*** Information shown ***
(* ===== verification/Examples.v ===== *)
(** * A concrete calendar session

    One organisation [o1] with one contact and three interactions (two
    displayed, one dismissed) in a [FireStore]; the session mounts the
    calendar and runs each gesture on it.  Each theorem of the calendar
    files with hypotheses is applied here at this session, with its
    hypotheses discharged by computation; and the session shows that the
    order of the widget's events after the initial load depends on the
    order in which the contact lookups complete. *)

From S2P Require Import Prelude JsRuntime Store Calendar CalendarProofs CalendarLoad CalendarTime.

Local Open Scope string_scope.

(** 2024-01-10T00:00Z *)
Definition jan10 : Z := 1704844800000.

Definition ann : Contact.t :=
  Contact.mk (Some "c1") "o1" "Ann" "ACME" "CEO" "ann@acme.test" "555-0100" "".

Definition call : Interaction.t :=
  Interaction.mk "i1" "o1" "c1" "u1" "" (Some (jan10 + 9 * msPerHour)%Z) "call" "" "" true
    None (Some (Some (jan10 + 10 * msPerHour)%Z)) ["u1"].

Definition review : Interaction.t :=
  Interaction.mk "i2" "o1" "c1" "u1" "" (Some jan10) "meeting" "" "" true (Some "Review")
    None ["u1"].

Definition dismissed : Interaction.t :=
  Interaction.mk "i3" "o1" "c1" "u1" "" (Some jan10) "call" "" "" false (Some "Old") None ["u1"].

Definition store0 : FireStore :=
  {| fs_interactions := <["i1" := call]> (<["i2" := review]> (<["i3" := dismissed]> ∅));
     fs_contacts := <["c1" := ann]> ∅;
     fs_deals := [Deal.mk "d1" "o1" "Renewal"; Deal.mk "d2" "o2" "Elsewhere"];
     fs_tasks := [Task.mk "t1" "o1" "Send quote"] |}.

Definition world0 : World FireStore :=
  mkWorld store0 [] [] [] [] (mkUi None false false None [] [] []).

(** The session after the initial load, completed in issue order. *)
Definition loaded : World FireStore := settle "o1" 6 (mount world0).

(** The session after the edit button of the first event. *)
Definition editing : World FireStore := settle "o1" 1 (handle "u1" "o1" loaded (EditClick 0)).

Definition ev_call : Event.t :=
  Event.mk "i1" "Meeting with Ann" (Some (jan10 + 9 * msPerHour)%Z)
    (Some (Some (jan10 + 10 * msPerHour)%Z)) false.

Definition ev_review : Event.t := Event.mk "i2" "Review" (Some jan10) None true.

Lemma loaded_events : events loaded = [ev_call; ev_review].
Proof. vm_compute. reflexivity. Defined.

Lemma loaded_call : getInteraction (store loaded) "i1" = Some call.
Proof. vm_compute. reflexivity. Defined.

Lemma loaded_jobs : jobs loaded = [].
Proof. vm_compute. reflexivity. Defined.

Lemma loaded_consistent : consistent "o1" loaded.
Proof. apply (bool_decide_unpack _). vm_compute. reflexivity. Defined.

Lemma editing_jobs : jobs editing = [].
Proof. vm_compute. reflexivity. Defined.

Lemma editing_consistent : consistent "o1" editing.
Proof. apply (bool_decide_unpack _). vm_compute. reflexivity. Defined.

Lemma load_consistent_any_order_witness :
  jobs world0 = [] /\ rtc (job_step "o1") (mount world0) loaded /\ jobs loaded = [] /\
  consistent "o1" loaded.
Proof.
  assert (H1 : jobs world0 = []) by reflexivity.
  pose proof (settle_rtc "o1" 6 (mount world0)) as H2.
  exact (conj H1 (conj H2 (conj loaded_jobs
    (load_consistent_any_order "o1" world0 loaded H1 H2 loaded_jobs)))).
Defined.

Lemma createNewEventDate_consistent_iff_witness :
  consistent "o1" loaded /\ jobs loaded = [] /\
  (consistent "o1" (settle "o1" 1 (createNewEventDate "u1" "o1" loaded "Demo" (Some jan10)
     "09:00" (Some "") false None None None None None))
   <-> (false = true \/ truthy (Some "") = true) /\ truthy "Demo" = true).
Proof.
  exact (conj loaded_consistent (conj loaded_jobs
    (createNewEventDate_consistent_iff "u1" "o1" loaded "Demo" (Some jan10) "09:00" (Some "")
       false None None None None None loaded_consistent loaded_jobs))).
Defined.

Lemma deleteEvent_consistent_witness :
  consistent "o1" loaded /\ jobs loaded = [] /\ events loaded !! 0 = Some ev_call /\
  consistent "o1" (settle "o1" 1 (deleteEvent loaded 0)).
Proof.
  assert (Hk : events loaded !! 0 = Some ev_call) by (rewrite loaded_events; reflexivity).
  exact (conj loaded_consistent (conj loaded_jobs (conj Hk
    (deleteEvent_consistent "o1" loaded 0 ev_call loaded_consistent loaded_jobs Hk)))).
Defined.

Lemma dragEvent_consistent_witness :
  consistent "o1" loaded /\ jobs loaded = [] /\ events loaded !! 1 = Some ev_review /\
  consistent "o1" (settle "o1" 1 (dragEvent loaded 1 (Some (jan10 + msPerDay)%Z) None true)).
Proof.
  assert (Hk : events loaded !! 1 = Some ev_review) by (rewrite loaded_events; reflexivity).
  exact (conj loaded_consistent (conj loaded_jobs (conj Hk
    (dragEvent_consistent "o1" loaded 1 ev_review _ None true loaded_consistent loaded_jobs Hk
       eq_refl)))).
Defined.

Lemma editDoc_editing : editDoc (ui editing) = Some call.
Proof. vm_compute. reflexivity. Defined.

Lemma editing_event : is_Some (getEventById (events editing) (Interaction.id call)).
Proof. vm_compute. eexists. reflexivity. Defined.

Definition rename : Patch.t :=
  Patch.mk None None None None None None (Some "notes") (Some (Some "Kick-off")) None.

Lemma editSubmit_consistent_witness :
  consistent "o1" editing /\ jobs editing = [] /\ editDoc (ui editing) = Some call /\
  consistent "o1" (settle "o1" 2 (editSubmit editing rename)).
Proof.
  exact (conj editing_consistent (conj editing_jobs (conj editDoc_editing
    (editSubmit_consistent "o1" editing rename call editing_consistent editing_jobs
       editDoc_editing editing_event ltac:(discriminate))))).
Defined.

Lemma editSubmit_dismissed_inconsistent_witness :
  consistent "o1" editing /\ jobs editing = [] /\
  ~ consistent "o1" (settle "o1" 2 (editSubmit editing (Patch.remind false))).
Proof.
  exact (conj editing_consistent (conj editing_jobs
    (editSubmit_dismissed_inconsistent "o1" editing (Patch.remind false) call editing_consistent
       editing_jobs editDoc_editing editing_event eq_refl eq_refl eq_refl))).
Defined.

Lemma deleteEvent_soft_witness :
  jobs loaded = [] /\ events loaded !! 0 = Some ev_call /\
  getInteraction (store (settle "o1" 1 (deleteEvent loaded 0))) "i1"
  = Some (Interaction.mk "i1" "o1" "c1" "u1" "" (Some (jan10 + 9 * msPerHour)%Z) "call" "" ""
            false None (Some (Some (jan10 + 10 * msPerHour)%Z)) ["u1"]).
Proof.
  assert (Hk : events loaded !! 0 = Some ev_call) by (rewrite loaded_events; reflexivity).
  exact (conj loaded_jobs (conj Hk
    (deleteEvent_soft "o1" loaded 0 ev_call call loaded_jobs Hk loaded_call))).
Defined.

Lemma dragEvent_only_times_witness :
  jobs loaded = [] /\
  getInteraction (store (settle "o1" 1 (dragEvent loaded 0 (Some jan10) None true))) "i1"
  = Some (Interaction.mk "i1" "o1" "c1" "u1" "" (Some jan10) "call" "" "" true None None ["u1"]).
Proof.
  assert (Hk : events loaded !! 0 = Some ev_call) by (rewrite loaded_events; reflexivity).
  exact (conj loaded_jobs
    (dragEvent_only_times "o1" loaded 0 ev_call (Some jan10) None true call loaded_jobs Hk
       loaded_call)).
Defined.

(** The example of the spec: 2024-01-10, 09:00 to 10:00. *)
Lemma createNewEventDate_timed_witness :
  jobs loaded = [] /\ (Z.abs jan10 <= max_time)%Z /\
  exists i, getInteraction (store loaded) i = None /\
    events (settle "o1" 1 (createNewEventDate "u1" "o1" loaded "Demo" (Some jan10)
              (fmt_time 9 0) (Some (fmt_time 10 0)) false None None None None None))
    = (events loaded ++ [Event.mk i "Demo" (at_time (Some jan10) (fmt_time 9 0))
                           (Some (at_time (Some jan10) (fmt_time 10 0))) false])%list.
Proof.
  assert (Ht : (Z.abs jan10 <= max_time)%Z) by (vm_compute; discriminate).
  split; [exact loaded_jobs | split; [exact Ht |]].
  destruct (createNewEventDate_timed "u1" "o1" loaded "Demo" jan10 9 0 10 0 None None None None
              None loaded_jobs Ht) as (i & Hi & _ & _ & He).
  exists i. exact (conj Hi He).
Defined.

Lemma at_time_same_day_witness :
  (9 < 24)%N /\ (30 < 60)%N /\ (Z.abs jan10 + msPerDay <= max_time)%Z /\
  at_time (Some jan10) (fmt_time 9 30) = Some (instant_at jan10 9 30) /\
  Day (instant_at jan10 9 30) = Day jan10.
Proof.
  assert (H1 : (9 < 24)%N) by lia. assert (H2 : (30 < 60)%N) by lia.
  assert (H3 : (Z.abs jan10 + msPerDay <= max_time)%Z) by (vm_compute; discriminate).
  exact (conj H1 (conj H2 (conj H3 (at_time_same_day jan10 9 30 H1 H2 H3)))).
Defined.

Lemma at_time_rollover_witness :
  (15 < 60)%N /\ (Z.abs jan10 + (Z.of_N 25 `div` 24 + 1) * msPerDay <= max_time)%Z /\
  at_time (Some jan10) (fmt_time 25 15) = Some (jan10 + msPerDay + msPerHour + 15 * msPerMinute)%Z /\
  Day (instant_at jan10 25 15) = (Day jan10 + 1)%Z.
Proof.
  assert (H1 : (15 < 60)%N) by lia.
  assert (H2 : (Z.abs jan10 + (Z.of_N 25 `div` 24 + 1) * msPerDay <= max_time)%Z)
    by (vm_compute; discriminate).
  destruct (at_time_rollover jan10 25 15 H1 H2) as [Ha Hd].
  assert (He : instant_at jan10 25 15 = (jan10 + msPerDay + msPerHour + 15 * msPerMinute)%Z)
    by vm_decide.
  rewrite He in Ha. exact (conj H1 (conj H2 (conj Ha Hd))).
Defined.

Lemma createNewEventDate_malformed_witness :
  jobs loaded = [] /\ all_chars (fun ch => negb (Ascii.eqb ch ":")) "9" = true /\
  errors (settle "o1" 1 (createNewEventDate "u1" "o1" loaded "Demo" (Some jan10) "9"
            (Some "10:00") false None None None None None)) = errors loaded.
Proof.
  assert (H : all_chars (fun ch => negb (Ascii.eqb ch ":")) "9" = true) by reflexivity.
  exact (conj loaded_jobs (conj H (proj1 (createNewEventDate_malformed "u1" "o1" loaded "Demo"
    (Some jan10) "9" (Some "10:00") false None None None None None loaded_jobs H)))).
Defined.

Lemma load_in_order_witness :
  jobs world0 = [] /\
  events (settle "o1" (4 + length (remdocs "o1" (store world0))) (mount world0))
  = projection "o1" (store world0).
Proof.
  assert (H : jobs world0 = []) by reflexivity.
  exact (conj H (load_in_order "o1" world0 H)).
Defined.

(** A displayed interaction with no name whose contact [c9] is missing. *)
Definition orphan : Interaction.t :=
  Interaction.mk "i4" "o1" "c9" "u1" "" (Some jan10) "call" "" "" true None None ["u1"].

Definition world1 : World FireStore :=
  set_store world0 {| fs_interactions := <["i4" := orphan]> (fs_interactions store0);
                      fs_contacts := fs_contacts store0; fs_deals := fs_deals store0;
                      fs_tasks := fs_tasks store0 |}.

Definition loaded1 : World FireStore := settle "o1" 7 (mount world1).

Lemma load_drops_unprojectable_witness :
  jobs world1 = [] /\ rtc (job_step "o1") (mount world1) loaded1 /\ jobs loaded1 = [] /\
  orphan ∈ remdocs "o1" (store world1) /\ truthy (Interaction.name orphan) = false /\
  getContact (store world1) (Interaction.contact orphan) = None /\
  Interaction.id orphan ∉ Event.id <$> events loaded1.
Proof.
  assert (Hj : jobs world1 = []) by reflexivity.
  assert (Hj' : jobs loaded1 = []) by vm_decide.
  assert (Hd : orphan ∈ remdocs "o1" (store world1)) by vm_decide.
  assert (Hn : truthy (Interaction.name orphan) = false) by vm_decide.
  assert (Hc : getContact (store world1) (Interaction.contact orphan) = None) by vm_decide.
  pose proof (settle_rtc "o1" 7 (mount world1)) as Hr.
  exact (conj Hj (conj Hr (conj Hj' (conj Hd (conj Hn (conj Hc
    (load_drops_unprojectable "o1" world1 loaded1 orphan Hj Hr Hj' Hd Hn Hc))))))).
Defined.

(** C15: The initial load does not fix the order of the events: when the
    second contact lookup completes first, the widget lists the events in
    the other order than the store's listing (spec section 4.1 says the
    order is the fetch order; section 5 says completion order). *)
Theorem load_order_not_fixed :
  exists w', rtc (job_step "o1") (mount world0) w' /\ jobs w' = [] /\
    events w' ≡ₚ projection "o1" (store w') /\ events w' <> projection "o1" (store w').
Proof.
  set (w0 := settle "o1" 3 (mount world0)).
  set (w1 := run_job "o1" (set_jobs w0 []) LoadEventsJob).
  assert (Hj1 : jobs w1 = [AddEventJob call; AddEventJob review]) by (vm_compute; reflexivity).
  set (w2 := run_job "o1" (set_jobs w1 [AddEventJob call]) (AddEventJob review)).
  set (w3 := run_job "o1" (set_jobs w2 []) (AddEventJob call)).
  exists w3. split_and!.
  - eapply rtc_trans; [apply (settle_rtc "o1" 3 (mount world0)) |].
    eapply rtc_l; [apply (job_step_intro "o1" w0 [] LoadEventsJob []); vm_decide |].
    eapply rtc_l; [by apply (job_step_intro "o1" w1 [AddEventJob call] (AddEventJob review) []) |].
    eapply rtc_l; [| apply rtc_refl].
    apply (job_step_intro "o1" w2 [] (AddEventJob call) []). vm_compute. reflexivity.
  - vm_compute. reflexivity.
  - apply (bool_decide_unpack _). vm_compute. reflexivity.
  - vm_compute. discriminate.
Qed.

(** After the load the autocomplete offers Ann, the deal of [o1] and its
    task, each labelled with its name. *)
Lemma autocomplete_any_order_witness :
  jobs world0 = [] /\ rtc (job_step "o1") (mount world0) loaded /\ jobs loaded = [] /\
  contacts (ui loaded) = [(ann, "Ann")] /\
  deals (ui loaded) = [(Deal.mk "d1" "o1" "Renewal", "Renewal")] /\
  tasks (ui loaded) = [(Task.mk "t1" "o1" "Send quote", "Send quote")].
Proof.
  assert (H1 : jobs world0 = []) by reflexivity.
  pose proof (settle_rtc "o1" 6 (mount world0)) as H2.
  destruct (autocomplete_any_order "o1" world0 loaded H1 H2 loaded_jobs) as (Hc & Hd & Ht).
  split_and!; [exact H1 | exact H2 | exact loaded_jobs | rewrite Hc | rewrite Hd | rewrite Ht];
    vm_compute; reflexivity.
Defined.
*** End of Information shown ***
#### Work instruction:
Above are the records. Copy the lines beginning at the one that has "false) call editing_consistent" and ending with the one that has "(9 < 24)%N /\ (30", unchanged.

#### Response below:
    (editSubmit_dismissed_inconsistent "o1" editing (Patch.remind false) call editing_consistent
       editing_jobs editDoc_editing editing_event eq_refl eq_refl eq_refl))).
Defined.

Lemma deleteEvent_soft_witness :
  jobs loaded = [] /\ events loaded !! 0 = Some ev_call /\
  getInteraction (store (settle "o1" 1 (deleteEvent loaded 0))) "i1"
  = Some (Interaction.mk "i1" "o1" "c1" "u1" "" (Some (jan10 + 9 * msPerHour)%Z) "call" "" ""
            false None (Some (Some (jan10 + 10 * msPerHour)%Z)) ["u1"]).
Proof.
  assert (Hk : events loaded !! 0 = Some ev_call) by (rewrite loaded_events; reflexivity).
  exact (conj loaded_jobs (conj Hk
    (deleteEvent_soft "o1" loaded 0 ev_call call loaded_jobs Hk loaded_call))).
Defined.

Lemma dragEvent_only_times_witness :
  jobs loaded = [] /\
  getInteraction (store (settle "o1" 1 (dragEvent loaded 0 (Some jan10) None true))) "i1"
  = Some (Interaction.mk "i1" "o1" "c1" "u1" "" (Some jan10) "call" "" "" true None None ["u1"]).
Proof.
  assert (Hk : events loaded !! 0 = Some ev_call) by (rewrite loaded_events; reflexivity).
  exact (conj loaded_jobs
    (dragEvent_only_times "o1" loaded 0 ev_call (Some jan10) None true call loaded_jobs Hk
       loaded_call)).
Defined.

(** The example of the spec: 2024-01-10, 09:00 to 10:00. *)
Lemma createNewEventDate_timed_witness :
  jobs loaded = [] /\ (Z.abs jan10 <= max_time)%Z /\
  exists i, getInteraction (store loaded) i = None /\
    events (settle "o1" 1 (createNewEventDate "u1" "o1" loaded "Demo" (Some jan10)
              (fmt_time 9 0) (Some (fmt_time 10 0)) false None None None None None))
    = (events loaded ++ [Event.mk i "Demo" (at_time (Some jan10) (fmt_time 9 0))
                           (Some (at_time (Some jan10) (fmt_time 10 0))) false])%list.
Proof.
  assert (Ht : (Z.abs jan10 <= max_time)%Z) by (vm_compute; discriminate).
  split; [exact loaded_jobs | split; [exact Ht |]].
  destruct (createNewEventDate_timed "u1" "o1" loaded "Demo" jan10 9 0 10 0 None None None None
              None loaded_jobs Ht) as (i & Hi & _ & _ & He).
  exists i. exact (conj Hi He).
Defined.

Lemma at_time_same_day_witness :
  (9 < 24)%N /\ (30 < 60)%N /\ (Z.abs jan10 + msPerDay <= max_time)%Z /\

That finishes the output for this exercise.